Lemma visit_result (l : list (list (K * V))) : forall fuel i c, 0 <= i -> (length (c ++ mjoin (drop (Z.to_nat (i + 1)) l)) < fuel)%nat ->
  (c = [] -> mjoin (drop (Z.to_nat (i + 1)) l) = []) -> visit fuel (mkIt l i c) = Some (c ++ mjoin (drop (Z.to_nat (i + 1)) l)).
Proof.
  induction fuel as [|fuel IH]; intros i c Hi Hf Hc; [lia|]. cbn [visit]. unfold pair_of. cbn [it_current]. destruct c as [|x c]; [by rewrite Hc|].
  cbn [head]. unfold next. cbn [it_current it_bucket it_pos]. destruct c as [|y c].
  - pose proof (first_from_spec (drop (Z.to_nat (i + 1)) l) (i + 1)) as Hff. destruct (first_from _ _) as [[j c]|]; cbn [mbind option_bind].
    + destruct Hff as (Hne & n & -> & Hj). rewrite drop_drop in Hj. cbn [app length] in Hf. rewrite Hj in Hf.
      replace (Z.to_nat (i + 1) + S n)%nat with (Z.to_nat (i + 1 + Z.of_nat n + 1)) in Hj, Hf by lia.
      rewrite IH by (lia || done). cbn [mbind option_bind app]. by rewrite Hj.
    + rewrite Hff in Hf |- *. destruct fuel as [|fuel]; [cbn in Hf; lia|]. done.
  - cbn [mbind option_bind app length] in *. rewrite IH by (done || cbn [app length] in *; lia). done.
Qed.
(** C14: Resolving any path against an absolute directory without dot entries succeeds and gives the
    absolute path in which every dot part of the path was dropped and every dotdot part took the part
    before it away (the root has no parent); the result has no dot entries left. *)
Theorem resolve_normalizes l ws :
  Forall (fun c => c <> 0) l -> Forall ordinary ws -> zlen (tail_of ws) + zlen l + 3 < 2 ^ 31 ->
  exists vs, resolve (P l) (P (render ws)) = Some (P (render vs)) /\ vs = foldl visit ws (pieces SEP l)
    /\ Forall ordinary vs /\ split_path (P (render vs)) = Some (of_chars <$> vs) /\ is_absolute (P (render vs)) = Some true.
Proof.
  intros Hl Hws Hf. exists (foldl visit ws (pieces SEP l)). pose proof (ordinary_ok ws Hws) as Hws'.
  destruct (pieces_ok l Hl) as [Hok _]. pose proof (visit_ordinary (pieces SEP l) ws Hok Hws) as Ho.
  split_and!; [by apply resolve_result|done|done| |].
  - by rewrite split_P, pieces_render by (by apply ordinary_ok).
  - unfold is_absolute. cbn [_path P]. rewrite is_empty_chars, bool_decide_false by (by destruct (foldl visit _ _)).
    rewrite char_at_chars; [by destruct (foldl visit _ _)|]. destruct (foldl visit _ _); [done|].
    change (render (_ :: _)) with (tail_of (l0 :: l1)). rewrite tail_cons. pose proof (zlen_nonneg l0). pose proof (zlen_nonneg (tail_of l1)). lia.
Qed.

(** Worked: ["../x/./y"] in ["/a/b"]. *)
Lemma resolve_normalizes_witness : exists vs,
  resolve (P [46; 46; 47; 120; 47; 46; 47; 121]) (P (render [[97]; [98]])) = Some (P (render vs))
  /\ vs = foldl visit [[97]; [98]] (pieces SEP [46; 46; 47; 120; 47; 46; 47; 121])
  /\ Forall ordinary vs /\ split_path (P (render vs)) = Some (of_chars <$> vs) /\ is_absolute (P (render vs)) = Some true.
Proof.
  apply (resolve_normalizes [46; 46; 47; 120; 47; 46; 47; 121] [[97]; [98]]).
  - repeat constructor; discriminate.
  - repeat constructor; discriminate.
  - vm_compute. reflexivity.
Defined.

Example resolve_example : resolve (P [46; 46; 47; 120; 47; 46; 47; 121]) (P (render [[97]; [98]])) = Some (P (render [[97]; [120]; [121]])).
Proof. reflexivity. Qed.

(** ** Appending, parents and relative paths *)

Lemma append_result a b : fits a -> fits b -> zlen a + 1 < 2 ^ 31 ->
  exists c, append_path (P a) (of_chars b) = Some (P c) /\ split_path (P c) = Some (of_chars <$> (pieces SEP a ++ pieces SEP b)).
Proof.
  intros Ha Hb Hf. exists (joined a b). rewrite append_joined by done. split; [done|]. by rewrite split_P, pieces_joined.
Qed.

(** The parts of an appended path are the parts of both, however many separators meet. *)
Theorem append_split_roundtrip a b : zlen a + 1 < 2 ^ 31 -> zlen b < 2 ^ 31 ->
  exists c, append_path (P a) (of_chars b) = Some (P c) /\ split_path (P c) = Some (of_chars <$> (pieces SEP a ++ pieces SEP b)).
Proof. intros Ha Hb. apply append_result; [unfold fits; lia|done|done]. Qed.

Lemma append_split_roundtrip_witness : exists c,
  append_path (P [47; 97; 47]) (of_chars [47; 98; 47; 47; 99]) = Some (P c)
  /\ split_path (P c) = Some (of_chars <$> (pieces SEP [47; 97; 47] ++ pieces SEP [47; 98; 47; 47; 99])).
Proof. apply (append_split_roundtrip [47; 97; 47] [47; 98; 47; 47; 99]); reflexivity. Defined.
#[export] Program Instance ram_disk cap : Disk (ram cap) := {
  sector_size := 512; capacity := cap; byte d a := cell d a mod 256; working _ := True;
}.
Next Obligation. done. Qed.
Next Obligation. intros cap d a. unfold in_width. change (2 ^ 8) with 256. apply Z.mod_pos_bound. lia. Qed.
Next Obligation. intros cap d lba n buf Hn. cbn. destruct (in_range cap lba n); [|done]. by intros [= <-]. Qed.
Next Obligation. intros cap d lba n k buf. cbn. destruct (in_range cap lba n); [|done]. intros [= -> _]. lia. Qed.
Next Obligation.
  intros cap d lba buf k d'. cbn. destruct (in_range cap lba (zlen buf)); intros [= <- <-] Hb; [|done]. cbn. split.
  - intros a Ha. destruct (_ && _) eqn:E; [|done]. rewrite andb_true_iff, Z.leb_le, Z.ltb_lt in E. lia.
  - intros _ i x Hx. pose proof (lookup_lt_Some _ _ _ Hx). unfold zlen.
    replace (lba * 512 <=? lba * 512 + Z.of_nat i) with true by (symmetry; apply Z.leb_le; lia).
    replace (lba * 512 + Z.of_nat i <? lba * 512 + Z.of_nat (length buf)) with true by (symmetry; apply Z.ltb_lt; lia). cbn.
    replace (Z.to_nat (lba * 512 + Z.of_nat i - lba * 512)) with i by lia. rewrite Hx. cbn.
    rewrite Forall_forall in Hb. apply list_elem_of_lookup_2, Hb in Hx. unfold in_width in Hx. change (2 ^ 8) with 256 in Hx.
    by apply Z.mod_small.
Qed.
Next Obligation. intros cap d lba buf k d'. cbn. destruct (in_range _ _ _); [|done]. intros [= -> _]. lia. Qed.
Next Obligation. intros cap d lba n _ ???. cbn. by rewrite (proj2 (in_range_true _ _ _)). Qed.
Next Obligation. intros cap d lba buf _ ??. cbn. rewrite (proj2 (in_range_true _ _ _)); [done|]. pose proof (zlen_nonneg buf). lia. Qed.

(** A volume of two clusters: one reserved sector, two FATs of one sector. *)
Definition tiny_bpb : BootRecord32 :=
  mkBootRecord (mkBPB [] [] 512 1 1 2 0 0 0xF8 0 0 0 0 5) (mkEBPB 1 0 0 2 0 0 [] 0 0 0 0 [] [] [] 0x55AA).

Definition blank : ram 2560 := mkRam (fun _ => 0).

Lemma tiny_geometry : geometry (D := ram 2560) tiny_bpb 2.
Proof. by constructor. Qed.

Lemma fat_write_exact_witness :
  exists ok d', fat_write blank tiny_bpb 2 0x0FFFFFFF = Some (ok, d')
    /\ (ok = true -> (forall k, 0 <= k <= 1 -> entry d' tiny_bpb k 2 = Z.land 0x0FFFFFFF FAT32.ENTRY_MASK
                        /\ Z.land (word d' (entry_addr (D := ram 2560) tiny_bpb k 2)) FAT32.RESERVED_BITS_MASK
                           = Z.land (word blank (entry_addr (D := ram 2560) tiny_bpb k 2)) FAT32.RESERVED_BITS_MASK)
                     /\ (forall x, (forall k, 0 <= k <= 1 -> ~ entry_addr (D := ram 2560) tiny_bpb k 2 <= x < entry_addr (D := ram 2560) tiny_bpb k 2 + 4) -> byte d' x = byte blank x))
    /\ (forall x, ~ in_sectors (D := ram 2560) tiny_bpb 2 x -> byte d' x = byte blank x)
    /\ (working blank -> ok = true /\ working d' /\ fat_read d' tiny_bpb 2 = Some (Z.land 0x0FFFFFFF FAT32.ENTRY_MASK)).
Proof. apply (fat_write_exact tiny_bpb 2 blank 2 0x0FFFFFFF tiny_geometry). lia. Defined.

Lemma find_free_first_witness :
  exists r, fat_find_next_free_cluster blank tiny_bpb = Some r
    /\ ((exists c, 2 <= c < 2 + 2 /\ raw tiny_bpb blank c = 0) ->
          2 <= r < 2 + 2 /\ raw tiny_bpb blank r = 0 /\ forall c, 2 <= c < r -> raw tiny_bpb blank c <> 0)
    /\ ((forall c, 2 <= c < 2 + 2 -> raw tiny_bpb blank c <> 0) -> r = 0 \/ 2 + 2 <= r).
Proof. apply (find_free_first tiny_bpb 2 blank tiny_geometry); [reflexivity|discriminate|lia|exact I]. Defined.
End RamDisk.
(* ===== verification/FatFile.v ===== *)
(** * FAT files: the file entries of FAT.cpp, FileEntryManager.cpp and FATNode.cpp

    A file is a chain of clusters in the FAT and a file entry in a directory cluster.  An open file (a
    [FATNode]) is a copy of the file entry and a cursor. *)

From S2P Require Import Prelude Kre KString FatVolume.

Module Entry.
Import KString.

(** ** FAT.h: file entries *)

Record FileEntry := mkFileEntry {
  short_name : list Z;          (* as_array: eight characters of the name, three of the extension *)
  attributes : Z; nt_reserved : Z; creation_time_millis : Z; creation_time : Z; creation_date : Z;
  last_accessed_date : Z; first_cluster_high : Z; last_modification_time : Z; last_modification_date : Z;
  first_cluster_low : Z; file_size : Z }.

Definition SHORT_NAME_SIZE : Z := 11.
Definition SHORT_NAME_MAIN_SIZE : Z := 8.
Definition SHORT_NAME_EXT_SIZE : Z := 3.
Definition MARK_EMPTY_END : Z := 0x00.
Definition MARK_EMPTY_MIDDLE : Z := 0xE5.
Definition TRAILING_SPACE : Z := 0x20.

(** [sizeof(FileEntry)] *)
Definition ENTRY_SIZE : Z := 32.

Definition empty_entry : FileEntry := mkFileEntry (zeros 11) 0 0 0 0 0 0 0 0 0 0 0.

Definition entry_bytes (e : FileEntry) : list Z :=
  short_name e ++ Le.encode 1 (attributes e) ++ Le.encode 1 (nt_reserved e) ++ Le.encode 1 (creation_time_millis e)
  ++ Le.encode 2 (creation_time e) ++ Le.encode 2 (creation_date e) ++ Le.encode 2 (last_accessed_date e)
  ++ Le.encode 2 (first_cluster_high e) ++ Le.encode 2 (last_modification_time e) ++ Le.encode 2 (last_modification_date e)
  ++ Le.encode 2 (first_cluster_low e) ++ Le.encode 4 (file_size e).
(* ===== verification/FatFileProps.v ===== *)
(** * Theorems on FAT files

    Chains of clusters, their extension by allocation, and reading a file through the cursor. *)

From S2P Require Import Prelude Kre KString KStringProps FatVolume FatVolumeProps FatFile.

Module FileProps.
Import KString StrProps LeProps Fat VolumeProps Entry Manager Node.

(** ** File entries on the disk *)

Record entry_ok (e : FileEntry) : Prop := {
  eo_name : length (short_name e) = 11%nat /\ Forall (in_width 8) (short_name e);
  eo_bytes : Forall (in_width 8) [attributes e; nt_reserved e; creation_time_millis e];
  eo_words : Forall (in_width 16) [creation_time e; creation_date e; last_accessed_date e; first_cluster_high e;
    last_modification_time e; last_modification_date e; first_cluster_low e];
  eo_size : in_width 32 (file_size e) }.

Lemma entry_bytes_len e : length (short_name e) = 11%nat -> zlen (entry_bytes e) = 32.
Proof. intros H. unfold entry_bytes, zlen. rewrite !length_app, !encode_length, H. done. Qed.

Lemma entry_bytes_width e : entry_ok e -> Forall (in_width 8) (entry_bytes e).
Proof. intros [[_ H] _ _ _]. unfold entry_bytes. rewrite !Forall_app. repeat split; try done; apply encode_bytes. Qed.

Lemma decode_1 v : in_width 8 v -> Le.decode (Le.encode 1 v) = v.
Proof. intros H. rewrite decode_encode. by apply Z.mod_small. Qed.

Lemma decode_2 v : in_width 16 v -> Le.decode (Le.encode 2 v) = v.
Proof. intros H. rewrite decode_encode. by apply Z.mod_small. Qed.

Lemma decode_4 v : in_width 32 v -> Le.decode (Le.encode 4 v) = v.
Proof. intros H. rewrite decode_encode. by apply Z.mod_small. Qed.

==*==

WORK TO COMPLETE.
Only this range is to be output: the line that contains "Import KString StrProps" through the last line of the records above, both inclusive.

EXERCISE RESULT.
Import KString StrProps LeProps Fat VolumeProps Entry Manager Node.

(** ** File entries on the disk *)

Record entry_ok (e : FileEntry) : Prop := {
  eo_name : length (short_name e) = 11%nat /\ Forall (in_width 8) (short_name e);
  eo_bytes : Forall (in_width 8) [attributes e; nt_reserved e; creation_time_millis e];
  eo_words : Forall (in_width 16) [creation_time e; creation_date e; last_accessed_date e; first_cluster_high e;
    last_modification_time e; last_modification_date e; first_cluster_low e];
  eo_size : in_width 32 (file_size e) }.

Lemma entry_bytes_len e : length (short_name e) = 11%nat -> zlen (entry_bytes e) = 32.
Proof. intros H. unfold entry_bytes, zlen. rewrite !length_app, !encode_length, H. done. Qed.

Lemma entry_bytes_width e : entry_ok e -> Forall (in_width 8) (entry_bytes e).
Proof. intros [[_ H] _ _ _]. unfold entry_bytes. rewrite !Forall_app. repeat split; try done; apply encode_bytes. Qed.

Lemma decode_1 v : in_width 8 v -> Le.decode (Le.encode 1 v) = v.
Proof. intros H. rewrite decode_encode. by apply Z.mod_small. Qed.

Lemma decode_2 v : in_width 16 v -> Le.decode (Le.encode 2 v) = v.
Proof. intros H. rewrite decode_encode. by apply Z.mod_small. Qed.

Lemma decode_4 v : in_width 32 v -> Le.decode (Le.encode 4 v) = v.
Proof. intros H. rewrite decode_encode. by apply Z.mod_small. Qed.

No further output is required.